## The data
----
(** Claim C2 as stated fails.  Two runs of the program on the same
    directory, in which the executable exits with status 1 or with status 2
    on the same image, end with the same exit status, the same files and the
    same output; so nothing the run returns or prints can be the report of
    the specification, whose list of failures would name the status. *)
Lemma no_report_of_exit_status :
  ~ exists report : Result Z * Node * list Event -> RunReport,
      failed (report (main (sample_host (fails_on "/in/ch1/p1.jpg" 1))
                        (Some (only_input ["in"; "ch1"])) sample_fs))
      = [(["in"; "ch1"; "p1.jpg"], ToolFailure 1)]
      /\ failed (report (main (sample_host (fails_on "/in/ch1/p1.jpg" 2))
                           (Some (only_input ["in"; "ch1"])) sample_fs))
         = [(["in"; "ch1"; "p1.jpg"], ToolFailure 2)].
Proof.
  intros (report & H1 & H2).
  assert (E : main (sample_host (fails_on "/in/ch1/p1.jpg" 1))
                (Some (only_input ["in"; "ch1"])) sample_fs
              = main (sample_host (fails_on "/in/ch1/p1.jpg" 2))
                  (Some (only_input ["in"; "ch1"])) sample_fs)
    by (vm_compute; reflexivity).
  rewrite E in H1. rewrite H1 in H2. discriminate H2.
Qed.

(** ** Counting the images of the chapters *)

Lemma prefix_cons a s1 r :
  prefix (String a s1) r = true ->
  exists r', r = String a r' /\ prefix s1 r' = true.
Proof.
  destruct r as [|b r]; cbn; [discriminate|].
  destruct (ascii_dec a b); [subst; eauto | discriminate].
Qed.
----
Every line of the records should be reproduced exactly.

## Answer space
(** Claim C2 as stated fails.  Two runs of the program on the same
    directory, in which the executable exits with status 1 or with status 2
    on the same image, end with the same exit status, the same files and the
    same output; so nothing the run returns or prints can be the report of
    the specification, whose list of failures would name the status. *)
Lemma no_report_of_exit_status :
  ~ exists report : Result Z * Node * list Event -> RunReport,
      failed (report (main (sample_host (fails_on "/in/ch1/p1.jpg" 1))
                        (Some (only_input ["in"; "ch1"])) sample_fs))
      = [(["in"; "ch1"; "p1.jpg"], ToolFailure 1)]
      /\ failed (report (main (sample_host (fails_on "/in/ch1/p1.jpg" 2))
                           (Some (only_input ["in"; "ch1"])) sample_fs))
         = [(["in"; "ch1"; "p1.jpg"], ToolFailure 2)].
Proof.
  intros (report & H1 & H2).
  assert (E : main (sample_host (fails_on "/in/ch1/p1.jpg" 1))
                (Some (only_input ["in"; "ch1"])) sample_fs
              = main (sample_host (fails_on "/in/ch1/p1.jpg" 2))
                  (Some (only_input ["in"; "ch1"])) sample_fs)
    by (vm_compute; reflexivity).
  rewrite E in H1. rewrite H1 in H2. discriminate H2.
Qed.

(** ** Counting the images of the chapters *)

Lemma prefix_cons a s1 r :
  prefix (String a s1) r = true ->
  exists r', r = String a r' /\ prefix s1 r' = true.
Proof.
  destruct r as [|b r]; cbn; [discriminate|].
  destruct (ascii_dec a b); [subst; eauto | discriminate].
Qed.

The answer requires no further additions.